*** Block opens ***

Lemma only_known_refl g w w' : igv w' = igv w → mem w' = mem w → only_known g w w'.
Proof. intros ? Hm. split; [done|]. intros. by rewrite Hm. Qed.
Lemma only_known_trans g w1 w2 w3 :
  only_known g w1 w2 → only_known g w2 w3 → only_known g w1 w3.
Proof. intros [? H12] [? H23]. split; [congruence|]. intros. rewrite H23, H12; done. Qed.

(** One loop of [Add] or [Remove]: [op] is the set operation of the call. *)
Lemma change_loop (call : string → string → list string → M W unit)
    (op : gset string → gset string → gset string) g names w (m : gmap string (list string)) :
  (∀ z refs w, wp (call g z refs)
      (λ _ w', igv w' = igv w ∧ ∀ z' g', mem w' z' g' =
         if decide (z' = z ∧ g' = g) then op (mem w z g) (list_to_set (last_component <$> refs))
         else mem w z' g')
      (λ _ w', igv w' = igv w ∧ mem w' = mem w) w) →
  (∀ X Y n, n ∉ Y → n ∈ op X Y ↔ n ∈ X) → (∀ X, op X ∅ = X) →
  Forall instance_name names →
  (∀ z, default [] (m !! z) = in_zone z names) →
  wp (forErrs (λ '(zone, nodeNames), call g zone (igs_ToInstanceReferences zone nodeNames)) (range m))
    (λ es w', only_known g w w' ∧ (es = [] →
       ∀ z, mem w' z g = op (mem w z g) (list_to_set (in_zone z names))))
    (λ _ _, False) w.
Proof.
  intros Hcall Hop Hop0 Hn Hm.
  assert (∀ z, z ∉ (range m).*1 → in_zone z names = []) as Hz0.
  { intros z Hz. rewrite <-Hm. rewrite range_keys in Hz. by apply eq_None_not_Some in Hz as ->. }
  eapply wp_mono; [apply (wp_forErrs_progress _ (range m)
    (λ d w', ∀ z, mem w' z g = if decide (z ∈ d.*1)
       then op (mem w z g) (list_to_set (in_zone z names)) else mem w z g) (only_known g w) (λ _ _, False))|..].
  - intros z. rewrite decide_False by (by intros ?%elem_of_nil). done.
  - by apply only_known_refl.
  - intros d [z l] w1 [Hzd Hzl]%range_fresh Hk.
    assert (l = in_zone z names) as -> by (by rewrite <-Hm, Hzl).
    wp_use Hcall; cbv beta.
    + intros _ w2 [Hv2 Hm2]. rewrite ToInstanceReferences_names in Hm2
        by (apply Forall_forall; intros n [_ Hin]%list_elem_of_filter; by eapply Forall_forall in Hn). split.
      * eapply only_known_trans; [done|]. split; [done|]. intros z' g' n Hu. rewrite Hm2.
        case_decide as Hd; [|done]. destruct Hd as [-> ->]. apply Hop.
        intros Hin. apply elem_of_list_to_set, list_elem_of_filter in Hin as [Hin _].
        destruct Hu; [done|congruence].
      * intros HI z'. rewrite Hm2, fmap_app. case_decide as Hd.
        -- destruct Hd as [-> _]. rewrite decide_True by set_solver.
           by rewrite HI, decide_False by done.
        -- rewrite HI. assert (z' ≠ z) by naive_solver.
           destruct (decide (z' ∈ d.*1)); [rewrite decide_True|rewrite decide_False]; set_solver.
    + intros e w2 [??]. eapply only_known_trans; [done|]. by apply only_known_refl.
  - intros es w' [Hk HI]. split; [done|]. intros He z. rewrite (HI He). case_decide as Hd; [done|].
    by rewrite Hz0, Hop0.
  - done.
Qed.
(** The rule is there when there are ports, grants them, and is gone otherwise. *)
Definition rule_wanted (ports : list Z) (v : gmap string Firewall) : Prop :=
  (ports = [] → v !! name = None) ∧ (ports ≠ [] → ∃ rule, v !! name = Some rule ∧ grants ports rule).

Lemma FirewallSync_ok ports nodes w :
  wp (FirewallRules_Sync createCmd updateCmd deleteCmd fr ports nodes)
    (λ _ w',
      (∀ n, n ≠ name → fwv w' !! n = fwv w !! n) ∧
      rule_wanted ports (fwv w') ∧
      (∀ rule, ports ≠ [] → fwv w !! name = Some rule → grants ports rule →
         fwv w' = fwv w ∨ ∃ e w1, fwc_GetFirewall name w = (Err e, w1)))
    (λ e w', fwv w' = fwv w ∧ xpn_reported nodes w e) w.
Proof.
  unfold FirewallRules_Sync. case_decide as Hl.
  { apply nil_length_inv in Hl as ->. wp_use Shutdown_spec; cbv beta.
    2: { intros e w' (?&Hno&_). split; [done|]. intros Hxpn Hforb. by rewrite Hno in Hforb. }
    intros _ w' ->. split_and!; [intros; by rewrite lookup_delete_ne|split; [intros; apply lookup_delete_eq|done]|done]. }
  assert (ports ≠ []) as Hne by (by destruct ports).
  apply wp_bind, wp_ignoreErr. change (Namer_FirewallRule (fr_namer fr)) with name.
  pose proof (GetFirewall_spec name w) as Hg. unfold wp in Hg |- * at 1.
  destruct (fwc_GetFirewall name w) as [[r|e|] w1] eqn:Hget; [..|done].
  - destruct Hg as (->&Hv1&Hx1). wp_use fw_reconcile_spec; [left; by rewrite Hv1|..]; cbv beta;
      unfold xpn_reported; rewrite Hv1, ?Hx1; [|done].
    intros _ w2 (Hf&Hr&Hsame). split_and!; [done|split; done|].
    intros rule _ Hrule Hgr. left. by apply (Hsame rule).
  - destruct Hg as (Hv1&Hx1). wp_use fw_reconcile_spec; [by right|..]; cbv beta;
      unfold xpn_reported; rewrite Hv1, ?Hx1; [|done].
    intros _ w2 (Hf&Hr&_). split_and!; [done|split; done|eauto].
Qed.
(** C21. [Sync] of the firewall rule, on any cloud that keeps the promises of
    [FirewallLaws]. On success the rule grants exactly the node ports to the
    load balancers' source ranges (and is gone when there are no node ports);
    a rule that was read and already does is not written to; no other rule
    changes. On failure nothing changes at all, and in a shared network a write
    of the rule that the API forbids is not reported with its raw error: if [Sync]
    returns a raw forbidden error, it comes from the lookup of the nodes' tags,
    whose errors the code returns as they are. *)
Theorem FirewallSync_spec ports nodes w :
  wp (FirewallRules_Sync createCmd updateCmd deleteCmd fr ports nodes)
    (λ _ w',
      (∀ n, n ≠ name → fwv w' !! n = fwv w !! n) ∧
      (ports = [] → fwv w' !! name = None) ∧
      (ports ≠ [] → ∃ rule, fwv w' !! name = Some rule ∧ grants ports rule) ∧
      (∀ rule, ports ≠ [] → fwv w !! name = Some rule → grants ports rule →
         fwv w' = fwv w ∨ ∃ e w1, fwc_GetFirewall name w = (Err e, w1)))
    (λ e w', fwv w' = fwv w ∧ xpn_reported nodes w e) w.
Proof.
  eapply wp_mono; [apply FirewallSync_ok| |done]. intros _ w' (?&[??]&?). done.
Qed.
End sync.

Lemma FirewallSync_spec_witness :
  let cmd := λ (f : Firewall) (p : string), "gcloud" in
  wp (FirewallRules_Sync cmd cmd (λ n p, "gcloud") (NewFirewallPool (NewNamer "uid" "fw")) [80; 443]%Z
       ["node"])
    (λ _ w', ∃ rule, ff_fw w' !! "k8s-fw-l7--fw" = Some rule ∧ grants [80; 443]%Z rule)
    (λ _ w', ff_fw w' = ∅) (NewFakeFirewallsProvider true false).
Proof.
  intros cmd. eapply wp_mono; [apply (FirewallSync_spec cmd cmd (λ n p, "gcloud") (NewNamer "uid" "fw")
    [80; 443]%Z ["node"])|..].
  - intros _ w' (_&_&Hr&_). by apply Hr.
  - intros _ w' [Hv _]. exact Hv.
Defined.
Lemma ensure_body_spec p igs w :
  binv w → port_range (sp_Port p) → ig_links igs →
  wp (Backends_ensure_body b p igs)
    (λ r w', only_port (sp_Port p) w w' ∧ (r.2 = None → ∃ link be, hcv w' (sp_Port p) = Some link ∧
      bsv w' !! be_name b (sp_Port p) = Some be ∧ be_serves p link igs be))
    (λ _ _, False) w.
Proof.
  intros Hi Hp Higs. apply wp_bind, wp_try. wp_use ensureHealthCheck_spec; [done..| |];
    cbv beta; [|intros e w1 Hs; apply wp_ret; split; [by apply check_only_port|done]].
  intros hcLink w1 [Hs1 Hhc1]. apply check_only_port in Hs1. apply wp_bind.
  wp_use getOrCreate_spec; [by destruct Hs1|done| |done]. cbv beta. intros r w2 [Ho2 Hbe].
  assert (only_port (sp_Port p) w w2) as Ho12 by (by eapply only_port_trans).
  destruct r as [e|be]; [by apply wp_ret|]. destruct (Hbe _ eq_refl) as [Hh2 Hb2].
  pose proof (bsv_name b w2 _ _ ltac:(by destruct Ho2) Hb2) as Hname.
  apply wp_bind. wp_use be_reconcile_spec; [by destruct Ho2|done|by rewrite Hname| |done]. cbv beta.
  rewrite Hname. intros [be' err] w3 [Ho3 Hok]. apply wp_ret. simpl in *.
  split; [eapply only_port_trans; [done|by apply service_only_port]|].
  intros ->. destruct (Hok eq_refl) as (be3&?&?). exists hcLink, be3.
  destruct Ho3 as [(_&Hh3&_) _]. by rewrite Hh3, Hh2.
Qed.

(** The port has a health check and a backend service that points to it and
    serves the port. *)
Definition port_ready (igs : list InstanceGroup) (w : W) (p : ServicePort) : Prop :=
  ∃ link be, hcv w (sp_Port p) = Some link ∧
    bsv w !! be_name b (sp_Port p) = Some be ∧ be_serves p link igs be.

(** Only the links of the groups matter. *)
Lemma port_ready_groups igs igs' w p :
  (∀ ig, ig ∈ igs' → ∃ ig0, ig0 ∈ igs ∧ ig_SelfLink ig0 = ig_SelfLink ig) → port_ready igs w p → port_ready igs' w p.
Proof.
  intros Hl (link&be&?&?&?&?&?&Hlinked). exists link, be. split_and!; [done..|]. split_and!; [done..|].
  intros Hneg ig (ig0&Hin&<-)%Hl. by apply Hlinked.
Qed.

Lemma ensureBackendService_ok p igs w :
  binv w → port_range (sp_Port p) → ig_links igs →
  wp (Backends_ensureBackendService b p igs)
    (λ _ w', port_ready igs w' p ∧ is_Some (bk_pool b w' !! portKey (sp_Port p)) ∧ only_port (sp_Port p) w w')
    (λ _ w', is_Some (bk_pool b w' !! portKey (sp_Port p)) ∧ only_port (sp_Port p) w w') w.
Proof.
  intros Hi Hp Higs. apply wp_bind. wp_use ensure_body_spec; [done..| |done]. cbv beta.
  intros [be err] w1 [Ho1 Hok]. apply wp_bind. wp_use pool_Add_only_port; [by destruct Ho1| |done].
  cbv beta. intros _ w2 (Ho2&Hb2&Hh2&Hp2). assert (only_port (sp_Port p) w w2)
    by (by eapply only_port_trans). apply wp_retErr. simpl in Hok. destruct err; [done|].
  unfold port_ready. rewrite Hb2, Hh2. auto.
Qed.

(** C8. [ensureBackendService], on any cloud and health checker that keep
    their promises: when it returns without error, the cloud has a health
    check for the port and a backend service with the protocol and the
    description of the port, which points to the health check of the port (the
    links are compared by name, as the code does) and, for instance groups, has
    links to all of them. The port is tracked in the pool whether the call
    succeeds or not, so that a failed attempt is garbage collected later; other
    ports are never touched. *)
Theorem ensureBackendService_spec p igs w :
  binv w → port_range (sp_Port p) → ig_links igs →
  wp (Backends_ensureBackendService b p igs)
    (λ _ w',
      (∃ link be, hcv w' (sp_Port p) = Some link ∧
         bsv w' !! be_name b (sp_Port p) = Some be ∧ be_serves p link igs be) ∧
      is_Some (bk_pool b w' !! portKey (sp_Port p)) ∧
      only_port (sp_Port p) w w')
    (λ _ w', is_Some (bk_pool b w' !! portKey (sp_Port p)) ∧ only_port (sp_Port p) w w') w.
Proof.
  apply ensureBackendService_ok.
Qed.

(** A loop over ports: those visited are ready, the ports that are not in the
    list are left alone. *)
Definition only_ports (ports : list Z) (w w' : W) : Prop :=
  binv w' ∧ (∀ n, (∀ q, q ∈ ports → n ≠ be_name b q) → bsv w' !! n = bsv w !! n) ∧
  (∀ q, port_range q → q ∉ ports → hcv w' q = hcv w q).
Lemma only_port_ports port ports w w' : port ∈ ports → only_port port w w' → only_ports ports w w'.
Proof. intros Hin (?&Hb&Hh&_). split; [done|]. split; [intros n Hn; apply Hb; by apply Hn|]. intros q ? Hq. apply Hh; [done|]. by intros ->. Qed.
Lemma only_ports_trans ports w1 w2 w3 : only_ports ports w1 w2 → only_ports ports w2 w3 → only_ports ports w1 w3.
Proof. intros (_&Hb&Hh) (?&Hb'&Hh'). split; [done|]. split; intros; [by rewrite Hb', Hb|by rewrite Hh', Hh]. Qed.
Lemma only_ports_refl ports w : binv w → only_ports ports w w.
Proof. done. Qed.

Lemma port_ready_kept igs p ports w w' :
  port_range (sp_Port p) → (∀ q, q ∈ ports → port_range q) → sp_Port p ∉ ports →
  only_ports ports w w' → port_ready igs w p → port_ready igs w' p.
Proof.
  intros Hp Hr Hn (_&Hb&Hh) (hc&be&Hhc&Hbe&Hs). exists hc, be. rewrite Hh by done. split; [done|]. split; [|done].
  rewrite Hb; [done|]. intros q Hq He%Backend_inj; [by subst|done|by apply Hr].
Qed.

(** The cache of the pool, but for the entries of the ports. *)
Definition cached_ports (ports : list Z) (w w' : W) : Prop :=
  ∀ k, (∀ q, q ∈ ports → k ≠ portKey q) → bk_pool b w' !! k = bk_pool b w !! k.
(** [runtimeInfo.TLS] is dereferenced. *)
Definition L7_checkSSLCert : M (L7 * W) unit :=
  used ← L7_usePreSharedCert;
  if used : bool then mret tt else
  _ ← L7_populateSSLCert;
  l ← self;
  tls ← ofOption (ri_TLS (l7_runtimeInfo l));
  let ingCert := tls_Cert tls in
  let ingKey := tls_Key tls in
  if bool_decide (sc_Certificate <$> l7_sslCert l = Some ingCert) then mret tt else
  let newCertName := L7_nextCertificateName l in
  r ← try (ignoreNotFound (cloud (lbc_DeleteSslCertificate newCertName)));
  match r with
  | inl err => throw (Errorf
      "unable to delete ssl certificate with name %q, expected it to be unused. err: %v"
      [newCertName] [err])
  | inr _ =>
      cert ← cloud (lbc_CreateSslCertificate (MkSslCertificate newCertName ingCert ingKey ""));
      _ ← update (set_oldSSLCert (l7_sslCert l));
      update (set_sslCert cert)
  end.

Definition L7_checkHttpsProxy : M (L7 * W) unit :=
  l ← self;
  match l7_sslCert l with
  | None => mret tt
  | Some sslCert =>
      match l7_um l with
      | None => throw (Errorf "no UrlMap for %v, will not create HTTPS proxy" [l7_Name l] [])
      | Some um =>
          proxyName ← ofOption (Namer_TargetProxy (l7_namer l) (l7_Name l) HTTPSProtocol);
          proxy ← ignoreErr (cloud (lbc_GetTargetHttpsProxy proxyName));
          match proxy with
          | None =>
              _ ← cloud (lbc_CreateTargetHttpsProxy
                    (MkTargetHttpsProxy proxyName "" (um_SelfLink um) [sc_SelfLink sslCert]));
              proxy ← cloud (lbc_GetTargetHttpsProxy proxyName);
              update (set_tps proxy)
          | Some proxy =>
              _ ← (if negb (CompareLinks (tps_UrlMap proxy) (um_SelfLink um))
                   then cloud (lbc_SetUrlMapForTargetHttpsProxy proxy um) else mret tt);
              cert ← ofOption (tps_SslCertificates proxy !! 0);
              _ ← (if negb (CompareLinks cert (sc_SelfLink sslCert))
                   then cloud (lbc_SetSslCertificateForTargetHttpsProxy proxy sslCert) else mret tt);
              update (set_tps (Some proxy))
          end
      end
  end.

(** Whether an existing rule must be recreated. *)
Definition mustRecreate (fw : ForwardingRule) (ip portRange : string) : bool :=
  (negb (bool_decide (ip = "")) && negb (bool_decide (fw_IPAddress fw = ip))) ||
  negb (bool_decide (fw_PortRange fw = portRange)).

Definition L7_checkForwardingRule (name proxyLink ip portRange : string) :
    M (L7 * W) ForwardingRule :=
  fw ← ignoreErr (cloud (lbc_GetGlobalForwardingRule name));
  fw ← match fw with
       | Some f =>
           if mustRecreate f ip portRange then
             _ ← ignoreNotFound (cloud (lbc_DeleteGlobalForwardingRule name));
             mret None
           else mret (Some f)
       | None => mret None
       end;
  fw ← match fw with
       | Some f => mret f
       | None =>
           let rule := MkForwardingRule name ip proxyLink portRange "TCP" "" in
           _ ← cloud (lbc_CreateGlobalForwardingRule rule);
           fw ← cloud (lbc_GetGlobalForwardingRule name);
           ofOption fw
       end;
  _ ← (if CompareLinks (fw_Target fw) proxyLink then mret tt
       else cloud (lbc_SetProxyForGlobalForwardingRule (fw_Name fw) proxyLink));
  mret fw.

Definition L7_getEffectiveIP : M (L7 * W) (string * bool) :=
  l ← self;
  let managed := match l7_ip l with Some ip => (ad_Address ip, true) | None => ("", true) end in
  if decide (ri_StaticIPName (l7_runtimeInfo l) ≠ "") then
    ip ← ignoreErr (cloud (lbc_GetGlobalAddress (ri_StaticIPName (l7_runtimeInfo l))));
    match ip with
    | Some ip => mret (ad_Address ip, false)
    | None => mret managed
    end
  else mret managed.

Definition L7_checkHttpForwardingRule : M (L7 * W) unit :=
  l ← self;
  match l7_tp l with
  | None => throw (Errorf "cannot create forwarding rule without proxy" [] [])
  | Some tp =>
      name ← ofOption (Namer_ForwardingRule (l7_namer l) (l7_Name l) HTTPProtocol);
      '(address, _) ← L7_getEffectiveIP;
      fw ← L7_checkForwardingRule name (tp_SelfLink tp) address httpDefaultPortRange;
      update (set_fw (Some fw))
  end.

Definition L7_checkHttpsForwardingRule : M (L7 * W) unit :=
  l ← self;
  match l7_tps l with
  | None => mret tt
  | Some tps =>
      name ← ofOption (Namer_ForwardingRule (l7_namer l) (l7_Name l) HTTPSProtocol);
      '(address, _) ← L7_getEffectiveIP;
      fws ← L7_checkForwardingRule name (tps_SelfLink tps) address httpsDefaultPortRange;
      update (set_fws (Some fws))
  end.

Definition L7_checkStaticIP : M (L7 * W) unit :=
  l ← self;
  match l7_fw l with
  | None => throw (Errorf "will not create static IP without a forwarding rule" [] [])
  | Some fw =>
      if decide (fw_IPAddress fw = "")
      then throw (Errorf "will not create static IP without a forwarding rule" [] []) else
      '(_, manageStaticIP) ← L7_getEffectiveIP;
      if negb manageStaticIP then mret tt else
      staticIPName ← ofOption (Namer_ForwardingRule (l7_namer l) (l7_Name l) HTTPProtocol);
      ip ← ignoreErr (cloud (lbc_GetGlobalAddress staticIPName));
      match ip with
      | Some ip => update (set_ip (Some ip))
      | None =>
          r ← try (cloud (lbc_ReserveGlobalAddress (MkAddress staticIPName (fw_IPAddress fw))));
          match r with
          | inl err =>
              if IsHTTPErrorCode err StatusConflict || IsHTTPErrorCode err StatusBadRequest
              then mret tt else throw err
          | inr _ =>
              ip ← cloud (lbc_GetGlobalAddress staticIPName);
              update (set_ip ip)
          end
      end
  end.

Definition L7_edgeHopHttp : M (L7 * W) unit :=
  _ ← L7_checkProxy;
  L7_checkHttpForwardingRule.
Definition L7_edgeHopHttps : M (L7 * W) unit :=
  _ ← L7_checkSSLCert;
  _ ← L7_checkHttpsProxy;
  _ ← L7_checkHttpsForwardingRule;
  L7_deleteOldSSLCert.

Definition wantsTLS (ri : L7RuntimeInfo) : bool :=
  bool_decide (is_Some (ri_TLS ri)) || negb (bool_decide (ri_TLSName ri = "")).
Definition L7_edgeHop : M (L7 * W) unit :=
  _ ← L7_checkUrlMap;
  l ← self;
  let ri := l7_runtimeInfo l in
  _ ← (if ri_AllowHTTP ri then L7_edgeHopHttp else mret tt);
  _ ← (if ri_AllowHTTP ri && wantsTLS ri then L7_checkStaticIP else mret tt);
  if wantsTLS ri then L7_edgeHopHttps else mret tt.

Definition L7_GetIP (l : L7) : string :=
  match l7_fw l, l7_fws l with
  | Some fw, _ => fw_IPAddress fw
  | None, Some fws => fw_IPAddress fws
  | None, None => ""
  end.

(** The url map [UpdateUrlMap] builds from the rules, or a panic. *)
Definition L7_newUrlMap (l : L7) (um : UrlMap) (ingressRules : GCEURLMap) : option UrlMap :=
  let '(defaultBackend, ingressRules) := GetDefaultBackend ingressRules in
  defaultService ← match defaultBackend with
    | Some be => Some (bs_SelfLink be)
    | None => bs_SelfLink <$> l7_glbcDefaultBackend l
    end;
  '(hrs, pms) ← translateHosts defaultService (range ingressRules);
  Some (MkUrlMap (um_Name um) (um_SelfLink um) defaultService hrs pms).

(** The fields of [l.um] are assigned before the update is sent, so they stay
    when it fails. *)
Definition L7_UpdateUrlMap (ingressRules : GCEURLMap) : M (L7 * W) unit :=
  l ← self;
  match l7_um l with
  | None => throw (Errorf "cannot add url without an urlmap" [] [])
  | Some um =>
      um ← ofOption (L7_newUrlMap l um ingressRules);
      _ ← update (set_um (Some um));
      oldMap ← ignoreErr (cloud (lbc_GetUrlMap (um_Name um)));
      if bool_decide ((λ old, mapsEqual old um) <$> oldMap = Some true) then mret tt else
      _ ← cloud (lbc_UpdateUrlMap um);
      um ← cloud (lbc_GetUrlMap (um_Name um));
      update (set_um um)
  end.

*** Block closes ***

Task brief> Find the string "simpl" in the material above. Then copy each line that has it.

Response to this exercise>
  rewrite Hname. intros [be' err] w3 [Ho3 Hok]. apply wp_ret. simpl in *.
    by (by eapply only_port_trans). apply wp_retErr. simpl in Hok. destruct err; [done|].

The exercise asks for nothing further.